The homework will be assigned in class. It is your duty to submit the solutions on time. Copying and/or plagiarism will not be tolerated. Here are a few writing guidelines you might want to follow.
  1. Feel free to work together, but you should submit your own work.
  2. Your questions/comments/suggestions are most welcome. I will also be fairly generous with the hints. However, do not expect any kind of help, including extensions, on the day a homework is due.
  3. Please turn in a neat stapled stack of papers. Refrain from using blank / printing paper. Use ruled paper.
  4. Your final finished version should be as polished as you can make it. This probably means that you cannot submit sketchy solutions or sloppily written first versions. Please expect to do a fair amount of rewriting. Do not hand in work with parts crossed out; either use a pencil and erase or rewrite.
  5. Please write complete sentences that form paragraphs and so forth. It might be a good idea to use short simple sentences; avoid long complicated sentences.
  6. Do use commonly accepted notation (e.g., for functions, sets, etc.) and never invent new notation when there is already some available.
  7. Make sure you provide a statement clearly indicating precisely what it is that you are about to prove. You can, if you want, label your statement as a Theorem or Claim or whatever. Write the word Proof, and then give your proof.
  8. Throughout your writing, constantly tell the reader (i.e. me, :-)) exactly what it is that you are about to demonstrate. Be sure to indicate the end of your proof.
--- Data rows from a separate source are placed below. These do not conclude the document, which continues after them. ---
(* ===== verification/Base64.v ===== *)
(** The part of Go's [encoding/base64] the program calls: the standard
    alphabet with padding and the URL alphabet with and without.  The
    decoder skips line breaks wherever they stand, so it is written on the
    input without them; which byte an error blames is not kept. *)
From S2P Require Import Prelude.

(** The two characters in which the alphabets differ. *)
Record encoding := mkEncoding { c62 : byte; c63 : byte; padded : bool }.

Definition StdEncoding : encoding := mkEncoding "+" "/" true.
Definition URLEncoding : encoding := mkEncoding "-" "_" true.
Definition RawURLEncoding : encoding := mkEncoding "-" "_" false.

Definition pad_char : byte := "=".

(** Sextet to character and back. *)
Definition sextet_char (e : encoding) (n : N) : byte :=
  if (n <? 26)%N then chr (65 + n)
  else if (n <? 52)%N then chr (71 + n)
  else if (n <? 62)%N then chr (n - 4)
  else if (n =? 62)%N then c62 e else c63 e.

Definition char_sextet (e : encoding) (c : byte) : option N :=
  let n := bv c in
  if (65 <=? n)%N && (n <=? 90)%N then Some (n - 65)%N
  else if (97 <=? n)%N && (n <=? 122)%N then Some (n - 71)%N
  else if (48 <=? n)%N && (n <=? 57)%N then Some (n + 4)%N
  else if c =b c62 e then Some 62%N
  else if c =b c63 e then Some 63%N
  else None.

(** The bytes of up to four sextets. *)
Definition byte0 (x y : N) : byte := chr (x * 4 + y / 16).
Definition byte1 (y z : N) : byte := chr (y mod 16 * 16 + z / 4).
Definition byte2 (z w : N) : byte := chr (z mod 4 * 64 + w).

Fixpoint decode_sextets (e : encoding) (s : bytes) : option bytes :=
  match s with
  | [] => Some []
  | [_] => None
  | a :: b :: r =>
      x ← char_sextet e a; y ← char_sextet e b;
      match r with
      | [] => if padded e then None else Some [byte0 x y]
      | c :: r1 =>
          if padded e && (c =b pad_char) then
            match r1 with
            | [d] => if d =b pad_char then Some [byte0 x y] else None
            | _ => None
            end
          else
            z ← char_sextet e c;
            match r1 with
            | [] => if padded e then None else Some [byte0 x y; byte1 y z]
            | d :: r2 =>
                if padded e && (d =b pad_char) then
                  match r2 with [] => Some [byte0 x y; byte1 y z] | _ => None end
                else
                  w ← char_sextet e d;
                  app [byte0 x y; byte1 y z; byte2 z w] <$> decode_sextets e r2
            end
      end
  end.

Definition is_break (c : byte) : bool := (c =b chr 10) || (c =b chr 13).

Definition strip_breaks (s : bytes) : bytes := List.filter (λ c, negb (is_break c)) s.

(** [enc.DecodeString(s)]. *)
Definition DecodeString (e : encoding) (s : bytes) : option bytes :=
  decode_sextets e (strip_breaks s).

(** [enc.Decode(dst, src)] with a nil [dst]: the first group that decodes
    is written out of range. *)
Definition Decode_nil (e : encoding) (src : bytes) : outcome unit bytes :=
  let s := strip_breaks src in
  match s with
  | [] => Ok []
  | _ =>
      match decode_sextets e (take 4 s) with
      | Some _ => Panic (bs "index out of range")
      | None => Err tt
      end
  end.

Fixpoint encode_sextets (e : encoding) (s : bytes) : bytes :=
  let q := sextet_char e in
  match s with
  | [] => []
  | [a] =>
      q (bv a / 4)%N :: q (bv a mod 4 * 16)%N :: (if padded e then [pad_char; pad_char] else [])
  | [a; b] =>
      q (bv a / 4)%N :: q (bv a mod 4 * 16 + bv b / 16)%N :: q (bv b mod 16 * 4)%N
      :: (if padded e then [pad_char] else [])
  | a :: b :: c :: r =>
      q (bv a / 4)%N :: q (bv a mod 4 * 16 + bv b / 16)%N
      :: q (bv b mod 16 * 4 + bv c / 64)%N :: q (bv c mod 64)%N :: encode_sextets e r
  end.

(** [enc.EncodeToString(s)]. *)
Definition EncodeToString : encoding → bytes → bytes := encode_sextets.

(** ** Lemmas *)

(** The three encodings share what the proofs need. *)
Class GoodEncoding (e : encoding) := {
  sextet_inv : ∀ n, (n < 64)%N → char_sextet e (sextet_char e n) = Some n;
  sextet_not_pad : ∀ n, (n < 64)%N → sextet_char e n ≠ pad_char;
  sextet_not_break : ∀ n, (n < 64)%N → is_break (sextet_char e n) = false
}.

Lemma below_64 (P : N → Prop) : Forall P (map N.of_nat (seq 0 64)) → ∀ n, (n < 64)%N → P n.
Proof.
  rewrite List.Forall_forall. intros H n Hn. apply H, in_map_iff.
  exists (N.to_nat n). split; [lia|]. apply in_seq. lia.
Qed.

Ltac sextets := apply below_64; repeat constructor; by vm_compute.

#[export] Instance StdEncoding_good : GoodEncoding StdEncoding.
Proof. split; sextets. Qed.
#[export] Instance RawURLEncoding_good : GoodEncoding RawURLEncoding.
Proof. split; sextets. Qed.

Ltac sextet_bounds :=
  repeat match goal with c : byte |- _ =>
    lazymatch goal with _ : (bv c < 256)%N |- _ => fail | _ => pose proof (bv_bound c) end end.

Section roundtrip.
Context (e : encoding) `{GoodEncoding e}.

Lemma byte0_inv a : byte0 (bv a / 4) (bv a mod 4 * 16) = a.
Proof. unfold byte0. rewrite <- (chr_bv a) at 3. f_equal. pose proof (bv_bound a). dm_lia. Qed.

Lemma byte0_inv2 a b : byte0 (bv a / 4) (bv a mod 4 * 16 + bv b / 16) = a.
Proof.
  unfold byte0. rewrite <- (chr_bv a) at 3. f_equal.
  pose proof (bv_bound a). pose proof (bv_bound b). dm_lia.
Qed.

Lemma byte1_inv a b c :
  byte1 (bv a mod 4 * 16 + bv b / 16) (bv b mod 16 * 4 + bv c / 64) = b.
Proof.
  unfold byte1. rewrite <- (chr_bv b) at 3. f_equal.
  pose proof (bv_bound a). pose proof (bv_bound b). pose proof (bv_bound c). dm_lia.
Qed.

Lemma byte2_inv b c : byte2 (bv b mod 16 * 4 + bv c / 64) (bv c mod 64) = c.
Proof.
  unfold byte2. rewrite <- (chr_bv c) at 3. f_equal.
  pose proof (bv_bound b). pose proof (bv_bound c). dm_lia.
Qed.

Lemma not_pad n : (n < 64)%N → padded e && (sextet_char e n =b pad_char) = false.
Proof.
  intros Hn. rewrite (proj2 (bool_decide_eq_false _)) by by apply sextet_not_pad.
  apply andb_false_r.
Qed.

(** Induction by groups of three bytes. *)
Lemma triples_ind (P : bytes → Prop) :
  P [] → (∀ a, P [a]) → (∀ a b, P [a; b]) → (∀ a b c r, P r → P (a :: b :: c :: r)) → ∀ l, P l.
Proof.
  intros H0 H1 H2 H3 l. assert (∀ n l, length l ≤ n → P l) as Hn; [|by apply (Hn (length l))].
  induction n as [|n IH]; intros [|a [|b [|c r]]] Hl; cbn in Hl; try lia; auto.
  apply H3, IH. lia.
Qed.

Lemma decode_encode_sextets s : decode_sextets e (encode_sextets e s) = Some s.
Proof.
  induction s as [|a|a b|a b c r IH] using triples_ind; [done|..]; cbn [encode_sextets].
  - sextet_bounds. destruct (padded e) eqn:Hp; cbn [decode_sextets];
      rewrite !sextet_inv by dm_lia; rewrite Hp; cbn; by rewrite byte0_inv.
  - sextet_bounds. cbn [decode_sextets]. rewrite !sextet_inv by dm_lia. cbn [mbind option_bind].
    rewrite not_pad by dm_lia. rewrite ?sextet_inv by dm_lia. cbn [mbind option_bind].
    rewrite <- (N.add_0_r (bv b mod 16 * 4)), byte0_inv2.
    pose proof (byte1_inv a b (chr 0)) as Hb1. change (bv (chr 0) / 64)%N with 0%N in Hb1.
    rewrite Hb1. by destruct (padded e).
  - sextet_bounds. cbn [decode_sextets]. rewrite !sextet_inv by dm_lia. cbn [mbind option_bind].
    rewrite not_pad by dm_lia. rewrite ?sextet_inv by dm_lia. cbn [mbind option_bind].
    rewrite not_pad by dm_lia. rewrite ?sextet_inv by dm_lia. cbn [mbind option_bind].
    by rewrite IH, byte0_inv2, byte1_inv, byte2_inv.
Qed.

(** Encoded text has no line breaks. *)
Lemma encode_no_breaks s : forallb (λ c, negb (is_break c)) (encode_sextets e s) = true.
Proof.
  induction s as [|a|a b|a b c r IH] using triples_ind; [done|..]; cbn [encode_sextets];
    sextet_bounds; cbn [forallb]; rewrite !sextet_not_break by dm_lia; cbn [negb andb];
    by destruct (padded e).
Qed.
End roundtrip.

Lemma strip_breaks_app a b : strip_breaks (a ++ b) = strip_breaks a ++ strip_breaks b.
Proof. apply List.filter_app. Qed.

Lemma strip_breaks_id s : forallb (λ c, negb (is_break c)) s = true → strip_breaks s = s.
Proof. induction s as [|c s IH]; [done|]. cbn. intros [-> Hs]%andb_true_iff. f_equal. auto. Qed.

(** Decoding undoes encoding, with line breaks strewn in. *)
Lemma DecodeString_Encode e `{GoodEncoding e} s t :
  strip_breaks t = EncodeToString e s → DecodeString e t = Some s.
Proof. intros Ht. unfold DecodeString. rewrite Ht. by apply decode_encode_sextets. Qed.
  9. Your answers should combine “logic”, your hypotheses, and possibly other mathematical facts (e.g., theorems that we have proved in class) into an argument that establishes the asserted conclusion.
  10. Please be extra careful about the order in which you use your quantifiers.
  11. In your arguments you can make free use of anything that we have proven in class, and of course all logic rules and basic axioms and definitions. Anything else that you use should be proved.
The Assignments
  1. Homework 1 (pdf) is due on 11/08/2016.
  2. Homework 2 (pdf) is due on 22/08/2016. 
  3. Homework 3 (pdf) is due on 08/09/2016.
  4. Homework 4 (pdf) is due on 10/10/2016.
  5. Homework 5 (pdf) is due on 24/10/2016.
  6. Homework 6 (pdf) is due on 14/11/2016.